Care home fees soar amid cost-of-living crisis

The above was a worrying, and yet an entirely unsurprising headline to a September article from the respected consumer watchdog, Which.

Huge increases in care costs

The report, based on Laing Buisson research revealed that the average weekly cost of residential care homes in the UK rose by an alarming 19% between 2021/22 and 2022/23. This represents an increase of around twice the rate of inflation which peaked at 10.1% in October last year.

The research analysts considered the average fees charged by for-profit care homes for both older people and those with dementia. This included costs for both publicly funded and self-funded residents. Of course, the cost of care varies between residential and nursing care homes but while nursing care costs had risen by 3.5% it was residential care prices that had shown the steepest inflation.

Why are costs rising so much?

The two most significant factors have been the soaring energy bills in this period coupled with staffing costs, both of which have been exacerbated by the cost-of-living crisis. The fact that care employees are often being paid the minimum wage for long hours for difficult and emotionally draining work amid the crisis has hit staff retention as well. Replacing them is expensive, particularly when recruiting from traditionally higher paid sectors such as retail or hospitality.
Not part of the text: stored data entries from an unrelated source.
(** The loop skips a prefix of the received entries the log already has; what is
    left starts at [c], where the log is cut, and only an uncommitted conflict
    cuts it. *)
Lemma append_at_loop_Some l idx new committed l' rest :
  log_wf l -> 0 < idx <= last_index l + 1 ->
  append_at_loop l idx new committed = Some (l', rest) ->
  exists skipped, new = skipped ++ rest /\
    (forall i e, skipped !! i = Some e ->
       idx + Z.of_nat i <= rl_base_index l \/ term_at l (idx + Z.of_nat i) = Some (e_term e)) /\
    let c := idx + len skipped in
    match rest with
    | [] => l' = l
    | e :: _ =>
      l' = set_entries l (take (Z.to_nat (c - rl_base_index l - 1)) (rl_entries l)) /\
      rl_base_index l < c <= last_index l + 1 /\
      (c <= last_index l -> committed < c /\ term_at l c <> Some (e_term e))
    end.
Proof.
  intros Hwf. pose proof (last_index_ge l Hwf) as Hge.
  revert idx. induction new as [|e new IH]; intros idx Hidx; cbn [append_at_loop].
  { intros [= <- <-]. exists []. split; [done|]. split; [by intros [|]|done]. }
  assert (idx + 1 <= last_index l + 1 -> (idx <= rl_base_index l \/ term_at l idx = Some (e_term e)) ->
    append_at_loop l (idx + 1) new committed = Some (l', rest) -> exists skipped,
      e :: new = skipped ++ rest /\
      (forall i e', skipped !! i = Some e' ->
         idx + Z.of_nat i <= rl_base_index l \/ term_at l (idx + Z.of_nat i) = Some (e_term e')) /\
      let c := idx + len skipped in
      match rest with
      | [] => l' = l
      | e' :: _ =>
        l' = set_entries l (take (Z.to_nat (c - rl_base_index l - 1)) (rl_entries l)) /\
        rl_base_index l < c <= last_index l + 1 /\
        (c <= last_index l -> committed < c /\ term_at l c <> Some (e_term e'))
      end) as Hskip.
  { intros Hle Hm Hr. destruct (IH (idx + 1) ltac:(lia) Hr) as (sk & -> & Hsk & Hc).
    exists (e :: sk). split; [done|]. split.
    - intros [|i] e'; cbn [lookup list_lookup].
      + intros [= <-]. by replace (idx + Z.of_nat 0) with idx by lia.
      + intros Hi. replace (idx + Z.of_nat (S i)) with (idx + 1 + Z.of_nat i) by lia. by apply Hsk.
    - by replace (idx + len (e :: sk)) with (idx + 1 + len sk) by len_lia. }
  case_if; [intros Hr; apply Hskip; [lia|by left|done]|].
  destruct (term_at l idx) as [t|] eqn:Et.
  - pose proof (term_at_Some_le l Hwf _ _ Et).
    case_if; [subst; intros Hr; apply Hskip; [lia|by right|done]|].
    case_if; [done|]. intros [= <- <-]. exists []. split; [done|]. split; [by intros [|]|].
    cbn zeta. replace (idx + len []) with idx by len_lia.
    rewrite truncate_from_eq by done. split_and!; [done|lia|lia|]. intros _. split; [lia|].
    rewrite Et. congruence.
  - intros [= <- <-]. assert (idx = last_index l + 1) as ->.
    { destruct (decide (idx = last_index l + 1)) as [|Hne]; [done|].
      destruct (log_get_is_Some l Hwf idx) as [x Hx]; [lia|].
      rewrite term_at_above, Hx in Et by (done || lia). done. }
    exists []. split; [done|]. split; [by intros [|]|]. cbn zeta.
    replace (last_index l + 1 + len []) with (last_index l + 1) by len_lia.
    rewrite take_all_entries by (done || lia). split_and!; [done|lia|lia|lia].
Qed.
A sizable percentage of homes in the care sector are still mortgaged and the increased cost of commercial borrowing, has squeezed the profits for owners. As day follows night to retain margins these increased costs for the owners will invariably be passed on to the residents.

Costs in our regions

At FB Wealth we are proud that with offices in Grimsby, Louth, Scunthorpe, Beverley, Skegness, and Hull we support and advice both clients and work with professional colleagues across a wide area. However, the increasing cost of care is not uniform, and we need to be mindful of that in the communities we and you serve.

For example. In 22/23, the average cost per week of a residential care home in the East of England is £790, up 13.67%, in in the Northeast, £686, up 6.85% and in the wider Yorkshire and Humber area it is £742, up 14.6%. (These figures are the Laing Busson research used in the Which report.) We should be grateful the costs for the communities we serve have risen at a lesser rate than the national average.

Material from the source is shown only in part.